▶ [Material for the task]:
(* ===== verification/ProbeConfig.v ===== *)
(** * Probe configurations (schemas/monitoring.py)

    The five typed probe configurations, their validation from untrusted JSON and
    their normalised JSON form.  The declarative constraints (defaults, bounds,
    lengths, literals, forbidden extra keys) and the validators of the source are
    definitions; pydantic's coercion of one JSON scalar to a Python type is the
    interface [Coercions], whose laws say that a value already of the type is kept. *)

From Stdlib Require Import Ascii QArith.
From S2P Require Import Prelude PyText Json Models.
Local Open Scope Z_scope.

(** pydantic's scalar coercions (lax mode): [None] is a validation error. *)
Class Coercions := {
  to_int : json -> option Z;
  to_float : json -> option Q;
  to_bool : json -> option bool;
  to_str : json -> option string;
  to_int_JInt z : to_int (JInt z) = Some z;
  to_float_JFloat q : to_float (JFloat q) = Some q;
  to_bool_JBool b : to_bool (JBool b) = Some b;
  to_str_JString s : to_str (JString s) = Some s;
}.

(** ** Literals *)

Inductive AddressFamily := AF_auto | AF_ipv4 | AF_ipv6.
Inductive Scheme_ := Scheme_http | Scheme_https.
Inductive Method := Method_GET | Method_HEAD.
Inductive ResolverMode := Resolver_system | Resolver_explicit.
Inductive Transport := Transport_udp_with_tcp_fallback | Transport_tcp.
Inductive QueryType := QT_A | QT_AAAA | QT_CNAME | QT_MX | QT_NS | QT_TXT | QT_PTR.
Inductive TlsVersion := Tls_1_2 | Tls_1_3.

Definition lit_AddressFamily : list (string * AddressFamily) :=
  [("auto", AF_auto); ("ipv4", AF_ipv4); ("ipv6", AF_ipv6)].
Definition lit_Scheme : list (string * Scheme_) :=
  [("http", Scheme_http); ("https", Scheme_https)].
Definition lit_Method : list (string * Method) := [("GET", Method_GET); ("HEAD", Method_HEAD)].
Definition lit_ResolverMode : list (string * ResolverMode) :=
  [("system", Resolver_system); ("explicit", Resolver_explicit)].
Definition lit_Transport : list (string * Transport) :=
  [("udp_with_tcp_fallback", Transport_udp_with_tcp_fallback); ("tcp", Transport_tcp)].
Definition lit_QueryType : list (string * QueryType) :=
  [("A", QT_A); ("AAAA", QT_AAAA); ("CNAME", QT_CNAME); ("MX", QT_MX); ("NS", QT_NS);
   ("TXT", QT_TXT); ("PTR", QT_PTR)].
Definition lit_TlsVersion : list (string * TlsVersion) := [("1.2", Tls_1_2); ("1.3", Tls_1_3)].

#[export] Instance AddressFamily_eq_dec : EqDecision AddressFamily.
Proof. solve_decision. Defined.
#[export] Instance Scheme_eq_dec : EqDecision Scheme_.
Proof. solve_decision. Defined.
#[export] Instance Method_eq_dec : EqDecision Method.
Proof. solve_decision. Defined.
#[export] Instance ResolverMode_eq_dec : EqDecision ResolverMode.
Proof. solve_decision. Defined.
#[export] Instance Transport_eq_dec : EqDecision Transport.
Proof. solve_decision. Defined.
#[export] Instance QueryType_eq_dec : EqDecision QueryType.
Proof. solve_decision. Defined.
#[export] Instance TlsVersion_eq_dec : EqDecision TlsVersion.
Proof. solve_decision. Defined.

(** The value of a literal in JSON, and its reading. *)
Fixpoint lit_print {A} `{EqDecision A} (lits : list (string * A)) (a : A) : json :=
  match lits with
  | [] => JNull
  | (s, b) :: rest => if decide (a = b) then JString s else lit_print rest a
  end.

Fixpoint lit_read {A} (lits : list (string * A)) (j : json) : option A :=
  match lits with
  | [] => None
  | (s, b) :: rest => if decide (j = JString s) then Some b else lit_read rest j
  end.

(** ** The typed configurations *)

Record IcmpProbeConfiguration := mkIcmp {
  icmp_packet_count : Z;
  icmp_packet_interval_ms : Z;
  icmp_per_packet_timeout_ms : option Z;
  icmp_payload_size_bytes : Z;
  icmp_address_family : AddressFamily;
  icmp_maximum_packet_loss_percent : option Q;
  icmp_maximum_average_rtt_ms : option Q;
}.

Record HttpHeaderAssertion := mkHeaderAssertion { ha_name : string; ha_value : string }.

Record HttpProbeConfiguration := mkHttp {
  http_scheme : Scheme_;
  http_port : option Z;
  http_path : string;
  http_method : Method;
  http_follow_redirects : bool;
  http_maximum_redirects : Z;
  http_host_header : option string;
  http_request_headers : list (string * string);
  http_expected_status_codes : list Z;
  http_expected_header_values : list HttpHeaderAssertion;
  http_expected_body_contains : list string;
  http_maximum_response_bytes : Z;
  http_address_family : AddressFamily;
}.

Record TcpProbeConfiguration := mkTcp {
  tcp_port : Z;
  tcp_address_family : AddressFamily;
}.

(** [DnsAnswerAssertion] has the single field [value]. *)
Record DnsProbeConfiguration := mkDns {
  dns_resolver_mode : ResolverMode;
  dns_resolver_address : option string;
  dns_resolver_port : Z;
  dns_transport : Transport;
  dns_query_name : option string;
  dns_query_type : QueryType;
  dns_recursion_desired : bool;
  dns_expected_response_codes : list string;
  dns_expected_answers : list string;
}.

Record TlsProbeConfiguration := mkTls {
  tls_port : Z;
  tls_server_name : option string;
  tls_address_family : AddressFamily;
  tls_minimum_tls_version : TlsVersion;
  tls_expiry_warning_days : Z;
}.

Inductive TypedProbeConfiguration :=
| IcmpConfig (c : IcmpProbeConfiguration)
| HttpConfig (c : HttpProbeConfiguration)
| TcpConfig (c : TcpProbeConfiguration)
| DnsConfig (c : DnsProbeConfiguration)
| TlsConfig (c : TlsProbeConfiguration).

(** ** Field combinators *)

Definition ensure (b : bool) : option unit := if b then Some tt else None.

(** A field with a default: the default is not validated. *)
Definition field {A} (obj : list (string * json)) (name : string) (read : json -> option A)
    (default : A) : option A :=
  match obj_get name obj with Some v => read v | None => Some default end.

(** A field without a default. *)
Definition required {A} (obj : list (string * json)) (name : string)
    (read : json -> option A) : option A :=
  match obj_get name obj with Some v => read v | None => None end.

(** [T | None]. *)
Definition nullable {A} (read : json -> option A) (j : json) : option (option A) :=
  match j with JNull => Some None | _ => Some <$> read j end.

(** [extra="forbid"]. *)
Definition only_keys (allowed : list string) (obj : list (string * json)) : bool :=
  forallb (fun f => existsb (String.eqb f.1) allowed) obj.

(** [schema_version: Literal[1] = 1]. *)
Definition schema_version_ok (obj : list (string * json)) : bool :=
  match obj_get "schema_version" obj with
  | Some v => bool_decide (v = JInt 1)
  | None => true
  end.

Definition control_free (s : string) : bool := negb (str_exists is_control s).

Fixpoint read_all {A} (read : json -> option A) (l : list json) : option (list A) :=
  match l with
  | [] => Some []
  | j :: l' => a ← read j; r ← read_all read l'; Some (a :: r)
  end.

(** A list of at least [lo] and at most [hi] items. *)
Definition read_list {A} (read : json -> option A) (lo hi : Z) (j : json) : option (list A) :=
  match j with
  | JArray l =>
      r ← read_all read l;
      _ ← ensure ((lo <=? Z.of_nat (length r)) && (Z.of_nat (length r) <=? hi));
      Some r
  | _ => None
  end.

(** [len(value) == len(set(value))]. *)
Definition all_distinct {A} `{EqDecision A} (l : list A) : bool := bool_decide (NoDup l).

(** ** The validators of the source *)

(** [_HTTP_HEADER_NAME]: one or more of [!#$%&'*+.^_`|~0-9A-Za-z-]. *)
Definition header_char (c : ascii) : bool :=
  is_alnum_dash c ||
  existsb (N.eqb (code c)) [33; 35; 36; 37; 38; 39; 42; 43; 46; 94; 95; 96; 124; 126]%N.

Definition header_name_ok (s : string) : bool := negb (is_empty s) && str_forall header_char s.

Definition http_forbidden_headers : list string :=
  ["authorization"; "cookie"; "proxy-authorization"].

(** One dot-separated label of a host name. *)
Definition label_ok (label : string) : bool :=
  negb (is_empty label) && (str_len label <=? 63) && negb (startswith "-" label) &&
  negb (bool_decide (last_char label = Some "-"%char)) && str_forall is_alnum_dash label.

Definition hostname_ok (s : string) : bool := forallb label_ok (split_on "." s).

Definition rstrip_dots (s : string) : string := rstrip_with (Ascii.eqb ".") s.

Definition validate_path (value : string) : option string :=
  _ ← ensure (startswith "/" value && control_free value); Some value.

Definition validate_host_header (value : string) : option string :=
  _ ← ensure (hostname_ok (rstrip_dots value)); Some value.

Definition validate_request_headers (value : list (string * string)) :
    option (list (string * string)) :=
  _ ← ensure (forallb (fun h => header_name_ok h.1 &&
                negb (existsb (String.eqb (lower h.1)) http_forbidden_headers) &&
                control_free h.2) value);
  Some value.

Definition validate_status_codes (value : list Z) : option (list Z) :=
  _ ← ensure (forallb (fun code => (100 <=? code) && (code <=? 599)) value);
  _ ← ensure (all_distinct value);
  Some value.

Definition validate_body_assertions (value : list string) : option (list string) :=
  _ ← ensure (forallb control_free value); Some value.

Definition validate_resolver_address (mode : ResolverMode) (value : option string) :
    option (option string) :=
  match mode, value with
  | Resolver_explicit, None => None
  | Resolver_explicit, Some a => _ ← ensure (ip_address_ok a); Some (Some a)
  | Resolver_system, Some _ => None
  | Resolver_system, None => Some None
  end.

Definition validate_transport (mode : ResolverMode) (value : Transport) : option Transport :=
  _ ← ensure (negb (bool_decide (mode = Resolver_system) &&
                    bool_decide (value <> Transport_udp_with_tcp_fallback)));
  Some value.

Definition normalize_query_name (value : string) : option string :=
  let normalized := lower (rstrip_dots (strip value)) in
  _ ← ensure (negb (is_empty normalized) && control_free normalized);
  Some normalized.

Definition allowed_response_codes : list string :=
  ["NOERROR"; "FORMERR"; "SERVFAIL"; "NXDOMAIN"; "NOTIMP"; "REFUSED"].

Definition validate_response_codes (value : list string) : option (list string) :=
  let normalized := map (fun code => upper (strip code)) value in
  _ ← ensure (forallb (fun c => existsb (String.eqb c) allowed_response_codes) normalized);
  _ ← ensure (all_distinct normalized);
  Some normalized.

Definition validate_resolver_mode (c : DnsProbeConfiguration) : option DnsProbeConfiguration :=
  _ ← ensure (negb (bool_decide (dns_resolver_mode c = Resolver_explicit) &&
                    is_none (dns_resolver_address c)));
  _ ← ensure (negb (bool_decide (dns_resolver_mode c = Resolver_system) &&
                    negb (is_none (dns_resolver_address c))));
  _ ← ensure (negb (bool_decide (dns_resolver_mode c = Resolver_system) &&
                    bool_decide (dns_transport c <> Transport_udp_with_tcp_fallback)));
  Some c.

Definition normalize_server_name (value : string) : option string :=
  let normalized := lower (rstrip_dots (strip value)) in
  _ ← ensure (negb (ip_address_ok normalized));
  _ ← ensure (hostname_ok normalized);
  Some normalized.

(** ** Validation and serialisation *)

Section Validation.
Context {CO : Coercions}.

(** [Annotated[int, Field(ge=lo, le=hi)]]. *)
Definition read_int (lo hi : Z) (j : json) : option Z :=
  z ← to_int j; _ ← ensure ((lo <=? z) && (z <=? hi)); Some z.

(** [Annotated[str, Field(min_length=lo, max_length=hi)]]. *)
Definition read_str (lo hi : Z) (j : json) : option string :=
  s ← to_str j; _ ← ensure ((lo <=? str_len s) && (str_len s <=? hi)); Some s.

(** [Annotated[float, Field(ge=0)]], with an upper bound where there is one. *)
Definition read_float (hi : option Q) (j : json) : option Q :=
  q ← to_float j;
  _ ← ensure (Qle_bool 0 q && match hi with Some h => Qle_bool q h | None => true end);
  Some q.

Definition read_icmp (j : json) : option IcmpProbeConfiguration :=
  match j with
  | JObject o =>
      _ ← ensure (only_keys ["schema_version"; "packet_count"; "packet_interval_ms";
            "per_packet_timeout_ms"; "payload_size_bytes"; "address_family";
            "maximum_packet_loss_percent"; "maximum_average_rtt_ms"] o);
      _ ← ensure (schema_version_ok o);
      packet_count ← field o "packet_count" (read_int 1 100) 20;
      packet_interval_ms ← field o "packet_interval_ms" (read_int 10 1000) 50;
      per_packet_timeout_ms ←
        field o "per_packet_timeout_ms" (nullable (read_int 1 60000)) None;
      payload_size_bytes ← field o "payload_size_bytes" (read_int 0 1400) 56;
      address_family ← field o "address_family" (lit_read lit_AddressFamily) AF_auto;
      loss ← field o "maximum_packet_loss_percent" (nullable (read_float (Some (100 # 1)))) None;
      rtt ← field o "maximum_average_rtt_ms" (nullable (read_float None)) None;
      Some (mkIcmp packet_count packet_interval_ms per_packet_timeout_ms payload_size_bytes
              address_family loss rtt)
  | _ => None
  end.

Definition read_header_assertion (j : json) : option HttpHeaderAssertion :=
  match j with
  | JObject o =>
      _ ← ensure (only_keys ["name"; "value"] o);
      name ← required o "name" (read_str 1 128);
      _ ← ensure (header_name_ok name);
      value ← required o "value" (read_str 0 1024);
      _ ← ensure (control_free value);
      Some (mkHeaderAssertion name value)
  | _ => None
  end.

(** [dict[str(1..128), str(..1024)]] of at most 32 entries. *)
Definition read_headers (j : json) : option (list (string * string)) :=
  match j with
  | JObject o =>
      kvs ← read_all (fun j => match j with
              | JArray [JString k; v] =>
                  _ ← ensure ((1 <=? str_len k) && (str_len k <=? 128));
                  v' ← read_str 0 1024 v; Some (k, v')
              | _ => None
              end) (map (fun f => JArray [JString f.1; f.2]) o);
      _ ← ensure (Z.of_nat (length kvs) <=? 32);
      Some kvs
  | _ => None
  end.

▶ [Task brief]: Copy out every line in the entries above that holds "Import".

▶ [Task solution]:
From Stdlib Require Import Ascii QArith.
From S2P Require Import Prelude PyText Json Models.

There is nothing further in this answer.